__Task to carry out__.
Sort through the entries below and pull out lines containing the word "done".
[Exercise inputs — start]
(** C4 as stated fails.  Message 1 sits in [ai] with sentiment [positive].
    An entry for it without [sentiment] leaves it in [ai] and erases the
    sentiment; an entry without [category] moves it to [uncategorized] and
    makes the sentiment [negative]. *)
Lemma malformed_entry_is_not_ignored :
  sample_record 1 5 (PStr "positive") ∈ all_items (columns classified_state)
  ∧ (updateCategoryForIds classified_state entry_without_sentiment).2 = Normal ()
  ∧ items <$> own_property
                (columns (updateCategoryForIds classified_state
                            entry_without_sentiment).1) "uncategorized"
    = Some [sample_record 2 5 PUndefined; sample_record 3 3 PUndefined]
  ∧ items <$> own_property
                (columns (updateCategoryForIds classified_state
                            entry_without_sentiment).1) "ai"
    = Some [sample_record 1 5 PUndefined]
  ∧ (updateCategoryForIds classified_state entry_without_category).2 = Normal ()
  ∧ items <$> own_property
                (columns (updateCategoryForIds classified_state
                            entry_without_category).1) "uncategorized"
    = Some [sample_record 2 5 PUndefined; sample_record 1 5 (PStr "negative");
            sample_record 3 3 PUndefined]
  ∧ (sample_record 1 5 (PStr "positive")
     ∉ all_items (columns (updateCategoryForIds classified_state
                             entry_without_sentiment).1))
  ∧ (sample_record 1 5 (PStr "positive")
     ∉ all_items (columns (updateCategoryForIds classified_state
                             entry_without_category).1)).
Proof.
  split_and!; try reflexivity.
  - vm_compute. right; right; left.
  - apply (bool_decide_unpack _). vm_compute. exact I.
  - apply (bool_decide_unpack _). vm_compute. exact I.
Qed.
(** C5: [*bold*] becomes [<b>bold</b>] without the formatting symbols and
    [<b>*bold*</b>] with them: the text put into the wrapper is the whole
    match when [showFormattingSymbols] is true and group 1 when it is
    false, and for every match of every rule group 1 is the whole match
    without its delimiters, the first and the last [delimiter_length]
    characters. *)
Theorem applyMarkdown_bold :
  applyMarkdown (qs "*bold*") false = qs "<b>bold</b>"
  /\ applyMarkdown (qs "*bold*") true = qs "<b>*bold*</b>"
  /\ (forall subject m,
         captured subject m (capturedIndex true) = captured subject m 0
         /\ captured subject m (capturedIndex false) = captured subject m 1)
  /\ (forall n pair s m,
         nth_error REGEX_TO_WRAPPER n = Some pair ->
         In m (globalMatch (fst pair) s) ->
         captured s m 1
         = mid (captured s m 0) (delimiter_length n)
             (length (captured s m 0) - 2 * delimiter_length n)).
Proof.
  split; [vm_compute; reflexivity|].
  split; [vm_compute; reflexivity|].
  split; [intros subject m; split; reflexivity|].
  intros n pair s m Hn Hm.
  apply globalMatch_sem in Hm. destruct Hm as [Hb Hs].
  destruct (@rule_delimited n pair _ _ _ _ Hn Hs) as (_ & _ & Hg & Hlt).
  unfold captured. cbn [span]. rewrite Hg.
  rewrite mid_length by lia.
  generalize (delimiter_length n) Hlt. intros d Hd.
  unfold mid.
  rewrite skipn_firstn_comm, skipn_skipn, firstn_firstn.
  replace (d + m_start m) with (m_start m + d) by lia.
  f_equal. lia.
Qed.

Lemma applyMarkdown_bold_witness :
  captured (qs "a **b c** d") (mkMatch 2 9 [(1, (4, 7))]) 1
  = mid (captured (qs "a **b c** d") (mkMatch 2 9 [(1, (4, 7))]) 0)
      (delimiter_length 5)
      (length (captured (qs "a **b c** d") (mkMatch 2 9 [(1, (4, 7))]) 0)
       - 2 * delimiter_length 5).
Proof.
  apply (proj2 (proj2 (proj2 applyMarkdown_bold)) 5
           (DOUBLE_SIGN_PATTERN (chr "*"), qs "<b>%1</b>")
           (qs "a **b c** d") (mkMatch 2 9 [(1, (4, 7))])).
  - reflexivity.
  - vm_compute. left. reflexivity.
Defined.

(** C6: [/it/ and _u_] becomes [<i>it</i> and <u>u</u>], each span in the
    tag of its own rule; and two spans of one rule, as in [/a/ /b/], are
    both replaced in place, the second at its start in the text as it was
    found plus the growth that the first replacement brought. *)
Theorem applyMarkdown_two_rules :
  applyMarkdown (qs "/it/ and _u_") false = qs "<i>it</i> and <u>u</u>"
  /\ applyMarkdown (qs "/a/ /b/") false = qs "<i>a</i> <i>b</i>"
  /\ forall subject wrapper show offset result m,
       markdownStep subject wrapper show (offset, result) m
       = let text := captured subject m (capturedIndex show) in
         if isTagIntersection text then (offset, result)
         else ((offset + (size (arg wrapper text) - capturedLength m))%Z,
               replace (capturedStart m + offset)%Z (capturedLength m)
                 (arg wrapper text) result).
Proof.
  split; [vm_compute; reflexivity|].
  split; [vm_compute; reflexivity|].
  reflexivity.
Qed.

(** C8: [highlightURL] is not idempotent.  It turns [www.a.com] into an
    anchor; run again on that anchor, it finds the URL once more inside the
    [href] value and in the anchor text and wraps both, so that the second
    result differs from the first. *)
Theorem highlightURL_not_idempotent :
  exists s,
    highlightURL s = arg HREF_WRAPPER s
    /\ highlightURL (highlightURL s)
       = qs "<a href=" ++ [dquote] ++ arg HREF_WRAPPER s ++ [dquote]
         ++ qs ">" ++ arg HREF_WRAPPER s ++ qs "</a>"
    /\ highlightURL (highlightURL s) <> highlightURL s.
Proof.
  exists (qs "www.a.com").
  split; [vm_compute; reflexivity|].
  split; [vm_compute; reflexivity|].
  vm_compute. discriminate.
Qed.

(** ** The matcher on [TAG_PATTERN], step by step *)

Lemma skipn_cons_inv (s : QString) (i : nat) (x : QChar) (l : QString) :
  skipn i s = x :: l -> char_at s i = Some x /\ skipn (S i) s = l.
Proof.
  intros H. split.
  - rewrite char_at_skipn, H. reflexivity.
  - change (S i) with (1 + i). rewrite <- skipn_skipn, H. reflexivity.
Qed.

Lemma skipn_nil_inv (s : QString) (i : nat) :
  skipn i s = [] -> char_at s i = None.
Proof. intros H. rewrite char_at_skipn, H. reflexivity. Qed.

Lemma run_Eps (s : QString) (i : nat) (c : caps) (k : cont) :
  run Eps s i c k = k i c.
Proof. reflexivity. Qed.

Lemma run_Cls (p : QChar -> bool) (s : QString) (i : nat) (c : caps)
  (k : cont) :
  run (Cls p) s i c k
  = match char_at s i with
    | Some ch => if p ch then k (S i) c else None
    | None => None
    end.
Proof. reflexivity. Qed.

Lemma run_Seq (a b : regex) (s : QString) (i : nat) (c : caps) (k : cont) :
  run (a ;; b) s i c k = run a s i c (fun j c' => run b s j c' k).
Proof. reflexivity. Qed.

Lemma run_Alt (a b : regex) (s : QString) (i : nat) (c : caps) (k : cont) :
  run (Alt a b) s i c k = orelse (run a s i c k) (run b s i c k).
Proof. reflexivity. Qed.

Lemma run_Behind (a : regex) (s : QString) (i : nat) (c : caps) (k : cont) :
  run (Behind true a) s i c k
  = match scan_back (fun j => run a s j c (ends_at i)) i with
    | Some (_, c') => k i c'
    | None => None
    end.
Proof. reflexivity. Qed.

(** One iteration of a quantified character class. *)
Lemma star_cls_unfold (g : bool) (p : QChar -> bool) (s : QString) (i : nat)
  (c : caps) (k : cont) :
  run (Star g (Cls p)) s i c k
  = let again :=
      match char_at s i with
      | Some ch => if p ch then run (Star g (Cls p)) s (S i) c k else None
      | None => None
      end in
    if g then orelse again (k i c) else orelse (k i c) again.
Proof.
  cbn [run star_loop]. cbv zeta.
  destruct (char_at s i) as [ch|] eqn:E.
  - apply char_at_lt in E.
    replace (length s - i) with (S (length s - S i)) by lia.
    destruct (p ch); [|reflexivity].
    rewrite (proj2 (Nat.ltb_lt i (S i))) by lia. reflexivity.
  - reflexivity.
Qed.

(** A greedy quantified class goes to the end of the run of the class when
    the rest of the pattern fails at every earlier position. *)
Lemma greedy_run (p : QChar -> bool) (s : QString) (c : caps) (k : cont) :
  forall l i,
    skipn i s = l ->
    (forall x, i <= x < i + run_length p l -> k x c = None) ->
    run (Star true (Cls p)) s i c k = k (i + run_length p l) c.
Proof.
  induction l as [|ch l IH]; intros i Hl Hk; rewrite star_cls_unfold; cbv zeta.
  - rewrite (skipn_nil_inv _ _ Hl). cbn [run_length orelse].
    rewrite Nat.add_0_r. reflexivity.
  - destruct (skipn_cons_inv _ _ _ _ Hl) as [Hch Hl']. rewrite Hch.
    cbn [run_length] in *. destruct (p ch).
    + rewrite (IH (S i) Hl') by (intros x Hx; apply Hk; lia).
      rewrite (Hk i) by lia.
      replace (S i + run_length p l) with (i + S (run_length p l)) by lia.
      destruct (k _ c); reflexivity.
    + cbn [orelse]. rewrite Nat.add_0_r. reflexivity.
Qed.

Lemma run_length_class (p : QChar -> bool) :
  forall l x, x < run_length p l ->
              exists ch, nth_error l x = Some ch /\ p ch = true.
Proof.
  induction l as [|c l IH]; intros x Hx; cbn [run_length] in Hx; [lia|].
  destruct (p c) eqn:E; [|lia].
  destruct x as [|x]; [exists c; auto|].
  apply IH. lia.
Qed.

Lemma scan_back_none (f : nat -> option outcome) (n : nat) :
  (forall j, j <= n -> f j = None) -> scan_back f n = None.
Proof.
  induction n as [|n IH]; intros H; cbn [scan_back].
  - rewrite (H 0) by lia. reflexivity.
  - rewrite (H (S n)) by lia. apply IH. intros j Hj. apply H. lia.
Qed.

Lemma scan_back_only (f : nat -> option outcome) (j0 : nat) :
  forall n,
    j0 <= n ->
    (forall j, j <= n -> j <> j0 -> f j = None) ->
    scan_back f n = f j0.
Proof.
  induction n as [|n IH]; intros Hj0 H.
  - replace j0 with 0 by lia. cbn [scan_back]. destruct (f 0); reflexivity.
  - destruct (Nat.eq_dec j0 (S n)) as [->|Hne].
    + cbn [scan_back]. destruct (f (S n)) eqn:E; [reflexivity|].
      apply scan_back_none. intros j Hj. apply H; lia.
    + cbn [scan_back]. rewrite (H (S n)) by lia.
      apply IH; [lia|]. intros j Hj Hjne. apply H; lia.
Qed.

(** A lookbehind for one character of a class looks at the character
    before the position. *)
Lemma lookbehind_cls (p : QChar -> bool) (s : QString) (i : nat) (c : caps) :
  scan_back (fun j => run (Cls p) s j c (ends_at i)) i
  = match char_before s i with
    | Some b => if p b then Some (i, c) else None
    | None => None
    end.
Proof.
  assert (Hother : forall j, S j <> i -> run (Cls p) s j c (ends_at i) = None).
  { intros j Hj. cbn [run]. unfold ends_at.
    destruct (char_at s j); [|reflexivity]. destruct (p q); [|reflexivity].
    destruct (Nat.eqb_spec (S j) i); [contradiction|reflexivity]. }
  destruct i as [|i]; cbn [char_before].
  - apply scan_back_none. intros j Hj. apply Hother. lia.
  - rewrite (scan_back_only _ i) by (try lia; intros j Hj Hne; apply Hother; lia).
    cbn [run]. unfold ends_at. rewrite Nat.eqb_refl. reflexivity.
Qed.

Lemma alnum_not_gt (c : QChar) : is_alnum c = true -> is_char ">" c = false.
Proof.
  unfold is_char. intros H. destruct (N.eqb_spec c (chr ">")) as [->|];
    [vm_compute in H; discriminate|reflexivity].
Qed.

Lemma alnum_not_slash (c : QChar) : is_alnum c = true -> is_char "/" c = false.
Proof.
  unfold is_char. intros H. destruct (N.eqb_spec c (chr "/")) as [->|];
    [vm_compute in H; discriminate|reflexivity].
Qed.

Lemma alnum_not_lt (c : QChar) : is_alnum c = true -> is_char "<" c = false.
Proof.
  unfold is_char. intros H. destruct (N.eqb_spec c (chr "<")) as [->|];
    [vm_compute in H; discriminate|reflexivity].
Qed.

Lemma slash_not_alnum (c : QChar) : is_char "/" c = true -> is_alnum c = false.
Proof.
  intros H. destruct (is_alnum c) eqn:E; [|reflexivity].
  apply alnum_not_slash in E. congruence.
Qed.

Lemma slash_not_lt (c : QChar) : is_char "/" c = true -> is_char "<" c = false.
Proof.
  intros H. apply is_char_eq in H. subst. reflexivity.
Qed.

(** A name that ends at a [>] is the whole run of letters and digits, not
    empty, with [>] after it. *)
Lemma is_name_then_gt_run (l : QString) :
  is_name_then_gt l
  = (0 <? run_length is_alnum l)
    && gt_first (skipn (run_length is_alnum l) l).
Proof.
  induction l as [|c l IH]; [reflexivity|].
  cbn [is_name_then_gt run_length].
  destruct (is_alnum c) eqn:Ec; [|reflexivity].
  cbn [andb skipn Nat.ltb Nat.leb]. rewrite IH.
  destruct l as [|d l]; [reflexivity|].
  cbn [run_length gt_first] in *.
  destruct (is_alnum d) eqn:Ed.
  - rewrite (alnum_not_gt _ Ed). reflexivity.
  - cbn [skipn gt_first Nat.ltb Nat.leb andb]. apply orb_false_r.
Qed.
[Exercise inputs — finish]
[Exercise inputs — start]
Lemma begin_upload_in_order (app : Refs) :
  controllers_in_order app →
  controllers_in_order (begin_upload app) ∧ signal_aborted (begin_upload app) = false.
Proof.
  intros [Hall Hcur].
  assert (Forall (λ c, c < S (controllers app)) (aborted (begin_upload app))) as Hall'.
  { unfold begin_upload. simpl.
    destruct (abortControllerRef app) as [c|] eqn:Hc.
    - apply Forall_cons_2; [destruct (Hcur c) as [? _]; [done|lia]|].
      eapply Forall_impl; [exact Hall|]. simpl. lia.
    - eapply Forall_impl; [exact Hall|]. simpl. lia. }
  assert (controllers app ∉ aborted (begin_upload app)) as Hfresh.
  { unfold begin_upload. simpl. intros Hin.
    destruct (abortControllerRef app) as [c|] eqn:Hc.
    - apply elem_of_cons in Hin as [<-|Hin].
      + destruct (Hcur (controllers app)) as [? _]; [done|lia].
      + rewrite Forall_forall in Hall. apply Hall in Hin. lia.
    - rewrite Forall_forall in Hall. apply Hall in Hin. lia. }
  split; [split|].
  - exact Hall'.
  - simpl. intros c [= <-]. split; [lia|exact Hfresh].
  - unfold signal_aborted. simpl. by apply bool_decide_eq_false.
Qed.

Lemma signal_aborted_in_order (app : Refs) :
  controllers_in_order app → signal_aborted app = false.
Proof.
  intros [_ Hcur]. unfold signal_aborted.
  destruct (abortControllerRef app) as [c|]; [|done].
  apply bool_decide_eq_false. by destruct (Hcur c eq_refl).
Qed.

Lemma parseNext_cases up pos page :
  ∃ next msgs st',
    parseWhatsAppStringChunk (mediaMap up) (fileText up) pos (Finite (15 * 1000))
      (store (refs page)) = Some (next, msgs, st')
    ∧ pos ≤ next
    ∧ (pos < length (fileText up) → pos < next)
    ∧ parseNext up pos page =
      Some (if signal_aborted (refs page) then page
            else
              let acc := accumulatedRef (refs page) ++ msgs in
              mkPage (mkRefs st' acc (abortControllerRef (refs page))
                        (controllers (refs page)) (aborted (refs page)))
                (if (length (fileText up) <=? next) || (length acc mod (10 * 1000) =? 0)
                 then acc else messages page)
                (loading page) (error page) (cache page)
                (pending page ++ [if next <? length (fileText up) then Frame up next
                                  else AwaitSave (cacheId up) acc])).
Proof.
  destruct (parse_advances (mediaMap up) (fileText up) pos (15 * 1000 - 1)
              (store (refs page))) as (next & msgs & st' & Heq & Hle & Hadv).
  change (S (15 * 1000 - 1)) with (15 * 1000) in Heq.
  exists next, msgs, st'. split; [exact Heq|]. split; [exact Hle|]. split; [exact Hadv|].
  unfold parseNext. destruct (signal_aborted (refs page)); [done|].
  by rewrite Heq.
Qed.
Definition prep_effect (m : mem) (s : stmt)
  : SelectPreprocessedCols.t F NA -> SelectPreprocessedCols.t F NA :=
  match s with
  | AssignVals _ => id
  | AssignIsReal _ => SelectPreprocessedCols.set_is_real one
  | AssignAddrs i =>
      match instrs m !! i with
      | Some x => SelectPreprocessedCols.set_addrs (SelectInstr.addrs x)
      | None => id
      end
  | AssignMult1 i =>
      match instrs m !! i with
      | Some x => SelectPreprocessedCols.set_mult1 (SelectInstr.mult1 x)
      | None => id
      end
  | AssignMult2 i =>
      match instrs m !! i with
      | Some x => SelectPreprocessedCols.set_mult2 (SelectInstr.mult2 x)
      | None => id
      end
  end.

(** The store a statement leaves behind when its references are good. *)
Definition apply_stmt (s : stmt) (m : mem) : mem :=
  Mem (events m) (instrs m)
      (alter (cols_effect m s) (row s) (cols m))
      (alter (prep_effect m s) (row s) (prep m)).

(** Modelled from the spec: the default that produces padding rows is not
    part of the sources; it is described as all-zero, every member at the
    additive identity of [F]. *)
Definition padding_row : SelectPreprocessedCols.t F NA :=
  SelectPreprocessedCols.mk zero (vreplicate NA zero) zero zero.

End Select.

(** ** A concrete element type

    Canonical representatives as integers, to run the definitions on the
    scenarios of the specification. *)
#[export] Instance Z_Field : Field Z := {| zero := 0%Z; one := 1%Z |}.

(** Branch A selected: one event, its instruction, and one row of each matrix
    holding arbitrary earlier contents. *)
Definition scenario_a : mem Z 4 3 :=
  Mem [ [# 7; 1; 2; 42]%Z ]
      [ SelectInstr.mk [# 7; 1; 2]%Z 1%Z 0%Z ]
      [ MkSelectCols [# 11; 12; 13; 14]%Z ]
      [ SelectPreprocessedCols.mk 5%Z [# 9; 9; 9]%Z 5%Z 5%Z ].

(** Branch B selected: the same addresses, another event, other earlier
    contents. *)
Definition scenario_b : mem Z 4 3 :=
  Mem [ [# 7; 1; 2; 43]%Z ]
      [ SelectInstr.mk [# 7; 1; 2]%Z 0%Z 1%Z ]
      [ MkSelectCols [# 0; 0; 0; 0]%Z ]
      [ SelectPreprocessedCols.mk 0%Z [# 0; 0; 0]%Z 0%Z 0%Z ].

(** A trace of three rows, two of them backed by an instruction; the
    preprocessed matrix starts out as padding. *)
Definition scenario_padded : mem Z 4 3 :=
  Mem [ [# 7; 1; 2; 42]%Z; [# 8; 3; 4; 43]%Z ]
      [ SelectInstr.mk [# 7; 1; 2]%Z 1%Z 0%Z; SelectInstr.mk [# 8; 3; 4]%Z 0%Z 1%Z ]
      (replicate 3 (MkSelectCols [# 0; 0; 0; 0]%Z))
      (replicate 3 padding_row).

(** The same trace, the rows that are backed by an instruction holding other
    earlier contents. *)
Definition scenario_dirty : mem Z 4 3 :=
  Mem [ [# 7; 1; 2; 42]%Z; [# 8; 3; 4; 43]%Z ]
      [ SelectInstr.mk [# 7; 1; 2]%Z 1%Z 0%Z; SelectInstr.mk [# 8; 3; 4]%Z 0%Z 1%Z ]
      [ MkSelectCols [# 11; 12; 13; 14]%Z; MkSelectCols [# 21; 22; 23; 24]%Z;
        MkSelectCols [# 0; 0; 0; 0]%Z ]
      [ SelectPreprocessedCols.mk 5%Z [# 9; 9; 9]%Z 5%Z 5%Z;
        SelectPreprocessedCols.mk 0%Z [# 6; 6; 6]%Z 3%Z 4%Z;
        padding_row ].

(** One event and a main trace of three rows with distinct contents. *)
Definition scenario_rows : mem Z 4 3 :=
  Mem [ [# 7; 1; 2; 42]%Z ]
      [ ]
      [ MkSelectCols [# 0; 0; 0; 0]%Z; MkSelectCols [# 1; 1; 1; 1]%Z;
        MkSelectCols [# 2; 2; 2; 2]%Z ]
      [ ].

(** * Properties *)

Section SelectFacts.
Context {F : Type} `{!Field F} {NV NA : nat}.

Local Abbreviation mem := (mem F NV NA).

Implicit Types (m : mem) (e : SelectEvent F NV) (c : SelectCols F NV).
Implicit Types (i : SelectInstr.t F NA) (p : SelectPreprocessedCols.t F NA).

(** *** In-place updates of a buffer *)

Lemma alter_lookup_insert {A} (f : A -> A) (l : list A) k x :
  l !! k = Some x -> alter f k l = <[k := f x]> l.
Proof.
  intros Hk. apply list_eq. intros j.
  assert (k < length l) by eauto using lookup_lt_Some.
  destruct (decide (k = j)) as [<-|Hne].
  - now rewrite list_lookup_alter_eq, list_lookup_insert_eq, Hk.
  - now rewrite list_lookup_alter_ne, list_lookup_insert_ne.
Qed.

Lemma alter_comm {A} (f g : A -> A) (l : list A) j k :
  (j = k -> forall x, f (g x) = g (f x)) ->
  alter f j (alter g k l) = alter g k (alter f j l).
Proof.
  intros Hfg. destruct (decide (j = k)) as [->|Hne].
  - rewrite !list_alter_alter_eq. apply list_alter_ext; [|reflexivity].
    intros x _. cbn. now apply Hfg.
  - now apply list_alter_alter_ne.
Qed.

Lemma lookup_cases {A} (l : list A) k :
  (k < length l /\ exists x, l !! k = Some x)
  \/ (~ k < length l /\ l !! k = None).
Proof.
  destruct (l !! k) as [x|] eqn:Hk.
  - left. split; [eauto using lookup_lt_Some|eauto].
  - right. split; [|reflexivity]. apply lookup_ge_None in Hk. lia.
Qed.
[Exercise inputs — finish]
__Response box__.
    - apply Forall_cons_2; [destruct (Hcur c) as [? _]; [done|lia]|].
      + destruct (Hcur (controllers app)) as [? _]; [done|lia].
  destruct (abortControllerRef app) as [c|]; [|done].
  unfold parseNext. destruct (signal_aborted (refs page)); [done|].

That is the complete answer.